Celebrated Physician Yongwoo Kim MD

Share this
Celebrated-Physician-BLOG_Yongwoo-Kim_Dec-2019_new

As a young student in his native South Korea, Yongwoo Kim, MD, dreamed of turning his fascination with science into a career as a researcher. When he reached high school, however, those aspirations were met with a disillusioning dose of reality.

"It just seemed that all the findings and breakthroughs I read about had little immediate impact on everyday life,” Dr. Kim explains. “Medicine, on the other hand, offered the opportunity to directly help people, while also staying involved with research.”

After receiving his medical degree from Korea University College of Medicine in Seoul, Dr. Kim came to Einstein Medical Center in Philadelphia for an internship in internal medicine, and a residency in neurology. He went on to complete a fellowship in cerebrovascular disease at the Stroke Center and Department of Neurology at the State University of New York Downstate Medical Center.
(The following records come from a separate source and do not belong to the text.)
(** C6: with caller-supplied boundary groups, once the nodes are
    snapped and the base groups built, [prepare_nodes] logs one warning
    for each simplex that the groups do not claim exactly once, with
    the number of times it is claimed. It raises [ValueError] if some
    group names a simplex index outside [0, number of simplices). If
    all indices are valid the validation raises nothing and the groups
    are entered as given, each 'boundary:' group with the nodes snapped
    to its simplices: the call returns what the ghost nodes, the
    sorting and the spacing check make of that store. *)
Theorem boundary_groups_validated nodes dom o (bg : dict (list Z))
    nodes0 smpid st0 :
  o_boundary_groups o = Some bg ->
  snap_nodes kdtree nodes (oriented orient dom o) o = Ok (nodes0, smpid) ->
  snap_ok (length (simplices (oriented orient dom o))) nodes0 smpid ->
  base_store (oriented orient dom o) o nodes0 smpid = Ok st0 ->
  let nsmp := length (simplices (oriented orient dom o)) in
  let out := prepare_nodes kdtree reverse_cuthill_mckee _check_spacing orient
                           nodes dom o in
  (forall s c, SimplexSpecified s c ∈ (resolve_boundary_groups nsmp (Some bg)).1
     <-> s < nsmp /\ c = simplex_count bg (Z.of_nat s) /\ c <> 1) /\
  ((exists j, j ∈ concat bg.*2 /\ ~ (0 <= j < Z.of_nat nsmp)%Z) ->
   out = ((resolve_boundary_groups nsmp (Some bg)).1, Raise ValueError)) /\
  ((forall j, j ∈ concat bg.*2 -> (0 <= j < Z.of_nat nsmp)%Z) ->
   forall st st' ws,
     ghost_loop kdtree (st_nodes st0) (o_ghost_delta o)
       {| st_nodes := st_nodes st0; st_normals := st_normals st0;
          st_groups := boundary_dict smpid (st_groups st0) bg |}
       (default [] (o_boundary_groups_with_ghosts o)) = Ok st ->
     sorted_store kdtree reverse_cuthill_mckee st = Ok st' ->
     _check_spacing (st_nodes st') (o_rho o) = Ok ws ->
     out = ((resolve_boundary_groups nsmp (Some bg)).1 ++ ws,
            Ok (st_nodes st', st_groups st', st_normals st'))).
Proof.
  intros Hbg Hsn [_ Hsmp] Hbase nsmp out.
  split; [apply resolve_boundary_groups_log|].
  assert (pre_sort_store kdtree nodes (oriented orient dom o) o
          = ((resolve_boundary_groups nsmp (Some bg)).1,
             bg' ← (resolve_boundary_groups nsmp (Some bg)).2;
             grouped_store kdtree (oriented orient dom o) o st0 smpid bg'))
    as Hpre.
  { unfold pre_sort_store. rewrite Hsn, Hbase, Hbg. fold nsmp.
    by destruct (resolve_boundary_groups nsmp (Some bg)). }
  subst out. unfold prepare_nodes. rewrite Hpre.
  rewrite resolve_boundary_groups_result. split.
  - intros (j & Hj & Hout). rewrite decide_False; [done|].
    intros Hall. eapply Forall_forall in Hall; [|exact Hj]. done.
  - intros Hall st st' ws Hst Hst' Hws.
    rewrite decide_True by by apply Forall_forall.
    simpl. rewrite grouped_store_ghost_loop; [|exact Hsmp|].
    + rewrite Hst. simpl. by rewrite Hst', Hws.
    + apply Forall_forall. intros j Hj. unfold in_range.
      apply bool_decide_eq_true. by apply Hall.
Qed.

End Pipeline.

(** ** The model run on the unit square *)

Local Open Scope float_scope.

Lemma float_zero_arith : zero_arith (fun a : float => a = 0).
Proof.
  repeat split; try reflexivity; by intros a ->.
Qed.

Lemma sample_collaborators_ok :
  collaborators_ok kdtree reversal sample
                   (oriented oriented_already square options) options.
Proof.
  split.
  - intros nodes0 smpid Hsnap. vm_compute in Hsnap.
    injection Hsnap as <- <-. split; [reflexivity|].
    repeat constructor; lia.
  - intros log st sort_idx Hpre Hsort. vm_compute in Hpre.
    injection Hpre as <- <-. vm_compute in Hsort. injection Hsort as <-.
    repeat split.
    + apply (bool_decide_unpack _). by vm_compute.
    + apply (bool_decide_unpack _). by vm_compute.
Qed.



(** C9 on the unit square with the ring as fixed nodes. *)
Lemma disperse_empty_noop_witness :
  assert_shape ring (dim square) = Ok tt /\
  disperse kdtree [] square 3 None (Some ring) None 0.5 = Ok [].
Proof.
  split; [reflexivity|].
  apply (disperse_empty_noop kdtree square 3 None (Some ring) None 0.5).
  - reflexivity.
  - right. left. reflexivity.
Defined.

Lemma two_nodes_crossing_ok :
  Forall2 (crossing_ok square) two_nodes two_nodes_proposed.
Proof.
  repeat constructor; intros _.
  - exists [0; 0.5], 3%nat, [-1; 0]. split; vm_compute; reflexivity.
  - exists [1; 0.5], 1%nat, [1; 0]. split; vm_compute; reflexivity.
Qed.

(** C1, as the code has it, on the two nodes sent across the left and
    the right edge. *)
Lemma bounce_reflects_proposed_position_witness :
  Forall2 (crossing_ok square) two_nodes two_nodes_proposed /\
  exists b,
    bounce_crossed square two_nodes two_nodes_proposed
                   (crossing square two_nodes two_nodes_proposed) = Ok b /\
    length b = length two_nodes_proposed /\
    forall i x x', two_nodes !! i = Some x ->
                   two_nodes_proposed !! i = Some x' ->
      (intersection_count1 square x x' = 0%nat -> b !! i = Some x') /\
      (intersection_count1 square x x' <> 0%nat ->
       exists p s n,
         intersection_point1 square x x' = Ok (p, s) /\
         normals square !! s = Some n /\
         b !! i = Some (vsub x' ((fun c => mul (mul two c)
                                              (dot (vsub x' p) n)) <$> n))).
Proof.
  split; [exact two_nodes_crossing_ok|].
  apply (bounce_reflects_proposed_position square two_nodes two_nodes_proposed).
  exact two_nodes_crossing_ok.
Defined.

(** C1, as the specification words it, fails on the second of the two
    nodes: the step proposes (1.4375, 0.5), the move crosses the right
    edge at (1, 0.5), and the bounce writes back (0.5625, 0.5), the
    proposed position reflected, where the formula of the specification
    gives (0.125, 0.5). *)
Lemma bounce_not_from_intersection_point :
  _disperse_step kdtree two_nodes default_rho [] 1 1.5
  = Ok two_nodes_proposed /\
  exists x x' p s n y b,
    two_nodes !! 1%nat = Some x /\
    two_nodes_proposed !! 1%nat = Some x' /\
    intersection_count1 square x x' <> 0%nat /\
    intersection_point1 square x x' = Ok (p, s) /\
    normals square !! s = Some n /\
    bounce_crossed square two_nodes two_nodes_proposed
                   (crossing square two_nodes two_nodes_proposed) = Ok b /\
    b !! 1%nat = Some y /\
    bounce square two_nodes two_nodes_proposed
    = Ok [[0.0625; 0.5]; y] /\
    disperse kdtree two_nodes square 1 None None None 1.5
    = Ok [[0.0625; 0.5]; y] /\
    y = [0.5625; 0.5] /\
    spec_bounce_row x' p n = [0.125; 0.5] /\
    y <> spec_bounce_row x' p n.
Proof.
  split; [vm_compute; reflexivity|].
  exists [0.875; 0.5], [1.4375; 0.5], [1; 0.5], 1%nat, [1; 0], [0.5625; 0.5],
         [[0.0625; 0.5]; [0.5625; 0.5]].
  repeat split; try (vm_compute; reflexivity).
  - vm_compute. discriminate.
  - intros Heq. vm_compute in Heq.
    apply (f_equal (fun v => match v with
                             | a :: _ => PrimFloat.ltb a 0.25
                             | [] => false
                             end)) in Heq.
    vm_compute in Heq. discriminate.
Qed.

(** C5 on a node near the corner of the square that a fixed node
    pushes across the top edge: the bounce sends it across the right
    edge, and the iteration leaves it where it was. *)
Lemma disperse_no_boundary_crossing_witness :
  _disperse_step kdtree corner default_rho pusher 1 3
  = Ok [[1.0625; 1.4375]] /\
  (exists p s n,
     intersection_point1 square [0.875; 0.875] [1.0625; 1.4375] = Ok (p, s) /\
     normals square !! s = Some n /\
     vsub [1.0625; 1.4375]
          ((fun c => mul (mul two c) (dot (vsub [1.0625; 1.4375] p) n)) <$> n)
     = [1.0625; 0.5625] /\
     intersection_count1 square [0.875; 0.875] [1.0625; 0.5625] = 1%nat) /\
  disperse kdtree corner square 1 None (Some pusher) None 3 = Ok corner /\
  exists (nb : Z) (tr : list (list (list float))),
    clamp_neighbors (dim square) None (length corner)
                    (length (default [] (Some pusher))) = Ok nb /\
    length tr = 2%nat /\ tr !! 0%nat = Some corner /\
    tr !! 1%nat = Some corner /\
    forall t a b, tr !! t = Some a -> tr !! S t = Some b ->
      disperse_iteration kdtree square (default default_rho None)
                         (default [] (Some pusher)) nb 3 a = Ok b /\
      exists new_nodes,
        _disperse_step kdtree a (default default_rho None)
                       (default [] (Some pusher)) nb 3 = Ok new_nodes /\
        length new_nodes = length a /\ length b = length a /\
        forall i x, a !! i = Some x ->
          exists x' y,
            new_nodes !! i = Some x' /\ b !! i = Some y /\
            ((intersection_count1 square x x' = 0%nat /\ y = x') \/
             (intersection_count1 square x x' <> 0%nat /\
              exists p s n,
                intersection_point1 square x x' = Ok (p, s) /\
                normals square !! s = Some n /\
                (let xb := vsub x' ((fun c => mul (mul two c)
                                                  (dot (vsub x' p) n)) <$> n) in
                 (intersection_count1 square x xb = 0%nat /\ y = xb) \/
                 (intersection_count1 square x xb <> 0%nat /\ y = x)))) /\
            (y = x \/ intersection_count1 square x y = 0%nat).
Proof.
  split; [vm_compute; reflexivity|].
  split.
  { eexists _, _, _. repeat split; vm_compute; reflexivity. }
  split; [vm_compute; reflexivity|].
  apply (disperse_no_boundary_crossing kdtree corner square 1 None
           (Some pusher) None 3 corner).
  vm_compute. reflexivity.
Defined.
“Of all our internal organs, the brain is the least revealed,” Dr. Kim says of his specialty. “While great strides have been made in neurology, there’s still a lot we don’t know about it.”

Making a Difference in Stroke Care

The opportunity to unlock some of those secrets through research, and apply his medical training to a broad range of challenging neurological cases attracted Dr. Kim to MedStar Washington Hospital Center, where he now serves as an attending physician at the Comprehensive Stroke Center, and an associate investigator at the NIH Stroke Program. He is also an assistant professor of Neurology at the Georgetown University School of Medicine, and an adjunct assistant professor of Neurology at the Uniformed Services University of the Health Sciences School of Medicine.

Dr. Kim’s research interests include bringing stroke treatment practices in line with current diagnostic technology tools, and identifying predictive markers that might help hospital emergency departments enhance their care of stroke patients. He also enjoys having a caseload that’s anything but routine.

“I get to treat patients with complex conditions, and who really need help,” he says. “The opportunity to make a difference in their lives is beautiful.”

Outside the Hospital

Dr. Kim used to be heavily involved in kendo, a physical strenuous Japanese martial art that combines swordsmanship with the development of personal values. While he once practiced his techniques seven days a week, each life change—medical training, career responsibilities, marriage, children—has made free time increasingly rare, to the point where he considers his kendo on hold.

“I guess the kids are my hobby for now,” he says.